**TRY IT**
The entries that follow are to be duplicated in full, character for character.

··· RECORDED DATA

(* ===== verification/Deque.v ===== *)
(** * Deque: calls on a double-ended queue

    A sequence of calls of [next] and [next_back] ([pulls]), and what they answer on a
    list ([deque]).  The iterators of a B-tree map are such queues. *)

From S2P Require Import Prelude.
From iris.prelude Require Import prelude options.

#[local] Open Scope nat_scope.

Section deque.
Context {S St T : Type} (next next_back : St → M S (St * option T)).

(** A sequence of calls: [true] for one of [next_back]. *)
Fixpoint pulls (calls : list bool) (st : St) : M S (St * list (option T)) :=
  match calls with
  | [] => mret (st, [])
  | b :: calls =>
      '(st, x) ← (if b : bool then next_back st else next st);
      '(st, xs) ← pulls calls st;
      mret (st, x :: xs)
  end.

(** What they answer on a list, and what they leave of it. *)
Fixpoint deque (calls : list bool) (l : list T) : list (option T) :=
  match calls with
  | [] => []
  | true :: calls => last l :: deque calls (removelast l)
  | false :: calls => head l :: deque calls (tail l)
  end.

Fixpoint left_of (calls : list bool) (l : list T) : list T :=
  match calls with
  | [] => l
  | true :: calls => left_of calls (removelast l)
  | false :: calls => left_of calls (tail l)
  end.

(** A relation of the two that every call keeps, as it does the store. *)
Record deque_like (R : St → list T → S → Prop) : Prop := {
  deque_next st l s : R st l s → ∃ st', next st s = Ret ((st', head l), s) ∧ R st' (tail l) s;
  deque_next_back st l s : R st l s → ∃ st', next_back st s = Ret ((st', last l), s) ∧ R st' (removelast l) s
}.

Lemma pulls_deque R : deque_like R → ∀ calls st l s, R st l s → ∃ st', pulls calls st s = Ret ((st', deque calls l), s).
Proof.
  intros HR. induction calls as [|b calls IH]; intros st l s H; cbn [pulls deque]; [by exists st|].
  destruct b.
  - destruct (deque_next_back R HR st l s H) as (st1 & Hrun & H1). destruct (IH _ _ _ H1) as (st2 & Hrun2).
    exists st2. unfold mbind, M_bind. by rewrite Hrun Hrun2.
  - destruct (deque_next R HR st l s H) as (st1 & Hrun & H1). destruct (IH _ _ _ H1) as (st2 & Hrun2).
    exists st2. unfold mbind, M_bind. by rewrite Hrun Hrun2.
Qed.
End deque.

······

**ANSWER**
(* ===== verification/Deque.v ===== *)
(** * Deque: calls on a double-ended queue

    A sequence of calls of [next] and [next_back] ([pulls]), and what they answer on a
    list ([deque]).  The iterators of a B-tree map are such queues. *)

From S2P Require Import Prelude.
From iris.prelude Require Import prelude options.

#[local] Open Scope nat_scope.

Section deque.
Context {S St T : Type} (next next_back : St → M S (St * option T)).

(** A sequence of calls: [true] for one of [next_back]. *)
Fixpoint pulls (calls : list bool) (st : St) : M S (St * list (option T)) :=
  match calls with
  | [] => mret (st, [])
  | b :: calls =>
      '(st, x) ← (if b : bool then next_back st else next st);
      '(st, xs) ← pulls calls st;
      mret (st, x :: xs)
  end.

(** What they answer on a list, and what they leave of it. *)
Fixpoint deque (calls : list bool) (l : list T) : list (option T) :=
  match calls with
  | [] => []
  | true :: calls => last l :: deque calls (removelast l)
  | false :: calls => head l :: deque calls (tail l)
  end.

Fixpoint left_of (calls : list bool) (l : list T) : list T :=
  match calls with
  | [] => l
  | true :: calls => left_of calls (removelast l)
  | false :: calls => left_of calls (tail l)
  end.

(** A relation of the two that every call keeps, as it does the store. *)
Record deque_like (R : St → list T → S → Prop) : Prop := {
  deque_next st l s : R st l s → ∃ st', next st s = Ret ((st', head l), s) ∧ R st' (tail l) s;
  deque_next_back st l s : R st l s → ∃ st', next_back st s = Ret ((st', last l), s) ∧ R st' (removelast l) s
}.

Lemma pulls_deque R : deque_like R → ∀ calls st l s, R st l s → ∃ st', pulls calls st s = Ret ((st', deque calls l), s).
Proof.
  intros HR. induction calls as [|b calls IH]; intros st l s H; cbn [pulls deque]; [by exists st|].
  destruct b.
  - destruct (deque_next_back R HR st l s H) as (st1 & Hrun & H1). destruct (IH _ _ _ H1) as (st2 & Hrun2).
    exists st2. unfold mbind, M_bind. by rewrite Hrun Hrun2.
  - destruct (deque_next R HR st l s H) as (st1 & Hrun & H1). destruct (IH _ _ _ H1) as (st2 & Hrun2).
    exists st2. unfold mbind, M_bind. by rewrite Hrun Hrun2.
Qed.
End deque.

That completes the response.